**Recorded data**:
(** X13. When the third-party binding raises: a run that gets as far as
    calling it logs the failure at the outermost catch and exits with 1, and
    no run starts the transport. *)
Theorem bindThirdparty_failure_is_fatal (opts : CliOpts) env c files n err :
  bindThirdparty c = Raise err →
  let r := main opts env c (boot files n) in
  (EvBindThirdparty ∈ trace r.2 →
     r.1 = Exit 1 ∧
     ∃ pre, trace r.2 = pre ++ [EvBindThirdparty; fatal err; EvExit 1]) ∧
  (EvBegin ∉ trace r.2).
Proof.
  intros Hbind r. subst r.
  unfold main, run, generateRegistration, fatal.
  run_monad. rewrite Hbind. cbv beta iota.
  case_run;
    (split;
     [ intros Hreached;
       first
         [ exfalso; revert Hreached;
           apply (absent_by_scan is_bind_thirdparty); reflexivity
         | split; [reflexivity |];
           match goal with
           | |- ∃ pre, ?tr = _ =>
               exists (take (length tr - 3)%nat tr); reflexivity
           end ]
     | apply (absent_by_scan is_begin); reflexivity ]).
Qed.

(** X14. When [appservice.begin()] raises: a run that gets as far as calling
    it logs the failure at the outermost catch and exits with 1; no run
    writes the started-listening line or initialises the bridge logic. *)
Theorem begin_failure_is_fatal (opts : CliOpts) env c files n err :
  appservice_begin c = Raise err →
  let r := main opts env c (boot files n) in
  (EvBegin ∈ trace r.2 →
     r.1 = Exit 1 ∧
     ∃ pre, trace r.2 = pre ++ [EvBegin; fatal err; EvExit 1]) ∧
  (∀ e, e ∈ trace r.2 → is_started_listening e = false) ∧
  (EvBotInit ∉ trace r.2).
Proof.
  intros Hbegin r. subst r.
  unfold main, run, generateRegistration, fatal.
  run_monad. rewrite Hbegin. cbv beta iota.
  case_run;
    (split;
     [ intros Hreached;
       first
         [ exfalso; revert Hreached;
           apply (absent_by_scan is_begin); reflexivity
         | split; [reflexivity |];
           match goal with
           | |- ∃ pre, ?tr = _ =>
               exists (take (length tr - 3)%nat tr); reflexivity
           end ]
     | split;
       [ apply none_by_scan; reflexivity
       | apply (absent_by_scan is_bot_init); reflexivity ] ]).
Qed.

(** X15. When the bridge logic fails to initialise, or initialises and then
    fails to run: a run that gets as far as initialising it logs the raised
    value, then the fixed failure message, and exits with 1, these being the
    last things it does; and no run writes the success line. *)
Theorem bridge_startup_failure_is_fatal (opts : CliOpts) env c files n err :
  discordbot_init c = Raise err ∨
  (discordbot_init c = Ok () ∧ discordbot_run c = Raise err) →
  let r := main opts env c (boot files n) in
  (EvBotInit ∈ trace r.2 →
     r.1 = Exit 1 ∧ ∃ pre, trace r.2 = pre ++ startup_failure err) ∧
  (EvLog "info" "DiscordAS" [JStr "Discordbot started successfully"] ∉ trace r.2).
Proof.
  intros Hfail r. subst r.
  unfold main, run, generateRegistration, startup_failure.
  run_monad.
  destruct Hfail as [Hinit | [Hinit Hrun]];
    [rewrite Hinit | rewrite Hinit, Hrun]; cbv beta iota;
    case_run;
    (split;
     [ intros Hreached;
       first
         [ exfalso; revert Hreached;
           apply (absent_by_scan is_bot_init); reflexivity
         | split; [reflexivity |];
           match goal with
           | |- ∃ pre, ?tr = _ =>
               exists (take (length tr - 3)%nat tr); reflexivity
           end ]
     | apply (absent_by_scan is_success_line); reflexivity ]).
Qed.

(** X16. The start-up sequence. With a port resolved, a configuration that
    loads as an object and carries no legacy store path, a registration that
    loads, and collaborators that all succeed, [main] returns after doing
    exactly this, in this order: read and apply the configuration, configure
    logging, read the registration, install the log multiplexer, construct
    the store and then the appservice (with the resolved port and the bind
    address defaulted), attach metrics if enabled, initialise the store,
    construct the bridge logic, subscribe to alias queries and to timeline
    events, bind the third-party network, start the transport and report
    the port, initialise and run the bridge logic and report success. *)
Theorem healthy_startup_sequence
    (opts : CliOpts) env c files n text doc regtext registration :
  opt_help opts = false →
  opt_generate_registration opts = false →
  let port := js_or (num_val (opt_port opts)) (port (bridge new_DiscordBridgeConfig)) in
  let configPath := str_or (opt_config opts) "config.yaml" in
  let registrationPath := str_or (opt_file opts) "discord-registration.yaml" in
  let config := applyEnvironmentOverrides (applyConfig new_DiscordBridgeConfig doc) env in
  truthy port = true →
  files !! configPath = Some text →
  safeLoad text = Ok doc →
  typeof doc = "object" →
  truthy (js_or (roomStorePath (database config)) (userStorePath (database config)))
    = false →
  files !! registrationPath = Some regtext →
  safeLoad regtext = Ok registration →
  store_init c = Ok () →
  bindThirdparty c = Ok () →
  appservice_begin c = Ok () →
  discordbot_init c = Ok () →
  discordbot_run c = Ok () →
  main opts env c (boot files n)
  = (Ret (),
     mkWorld files n
       ([ EvReadFile configPath;
          EvLogConfigure (logging config);
          EvReadFile registrationPath;
          EvSetLogger;
          EvNewStore;
          EvNewAppservice (js_or (bindAddress (bridge config)) (JStr "0.0.0.0"))
                          (domain (bridge config)) (homeserverUrl (bridge config))
                          port registration ]
        ++ metrics_stage config
        ++ [ EvStoreInit;
             EvNewDiscordBot;
             EvOn "query.room";
             EvOn "room.event";
             EvBindThirdparty;
             EvBegin;
             started_listening port;
             EvBotInit;
             EvBotRun;
             EvLog "info" "DiscordAS" [JStr "Discordbot started successfully"] ])
       ∅).
Proof.
  intros Hhelp Hgen port0 configPath registrationPath config
         Hport Hfile Hload Htype Hlegacy Hreg Hregload
         Hstore Hbind Hbegin Hinit Hrun.
  subst port0 configPath registrationPath config.
  unfold main, run, metrics_stage, started_listening.
  rewrite Hhelp, Hgen. run_monad.
  rewrite Hport. cbn [negb]. cbv beta iota.
  rewrite Hfile. cbv beta iota. rewrite Hload. cbv beta iota.
  rewrite Htype. cbn [String.eqb Ascii.eqb Bool.eqb negb]. cbv beta iota.
  rewrite Hlegacy. cbv beta iota.
  rewrite Hreg. cbv beta iota. rewrite Hregload. cbv beta iota.
  rewrite Hstore, Hbind, Hbegin, Hinit, Hrun.
  destruct (truthy (enable (metrics
              (applyEnvironmentOverrides (applyConfig new_DiscordBridgeConfig doc) env))));
    reflexivity.
Qed.

End Startup.

(** ** Concrete runs for the properties above *)

(** A registration is generated into an empty directory. *)
Lemma registration_path_skips_startup_witness :
  EvExistsSync "reg.yaml"
    ∈ trace (main (X := sample_imports) generate_opts ∅ healthy (boot ∅ 0)).2 ∧
  registration_only (EvExistsSync "reg.yaml") = true.
Proof.
  assert (Hin : EvExistsSync "reg.yaml"
                  ∈ trace (main (X := sample_imports) generate_opts ∅ healthy
                             (boot ∅ 0)).2)
    by (apply list_elem_of_In; vm_compute; tauto).
  split; [exact Hin |].
  exact (registration_path_skips_startup (X := sample_imports)
           generate_opts ∅ healthy ∅ 0 eq_refl eq_refl _ Hin).
Defined.

(** [--generate-registration --file reg.yaml] in an empty directory. *)
Lemma missing_url_is_fatal_witness :
  main (X := sample_imports) generate_without_url ∅ healthy (boot ∅ 0)
  = (Exit 1, mkWorld ∅ 0 [EvExistsSync "reg.yaml"; fatal url_missing; EvExit 1] ∅).
Proof.
  exact (missing_url_is_fatal (X := sample_imports)
           generate_without_url ∅ healthy ∅ 0 eq_refl eq_refl eq_refl (lookup_empty _)).
Defined.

**How to complete this task**:
Check each line of the listing above, and copy it if it contains the word "that".

**Exercise result**:
(** X13. When the third-party binding raises: a run that gets as far as
(** X14. When [appservice.begin()] raises: a run that gets as far as calling
    fails to run: a run that gets as far as initialising it logs the raised
(** X16. The start-up sequence. With a port resolved, a configuration that
    loads as an object and carries no legacy store path, a registration that
    loads, and collaborators that all succeed, [main] returns after doing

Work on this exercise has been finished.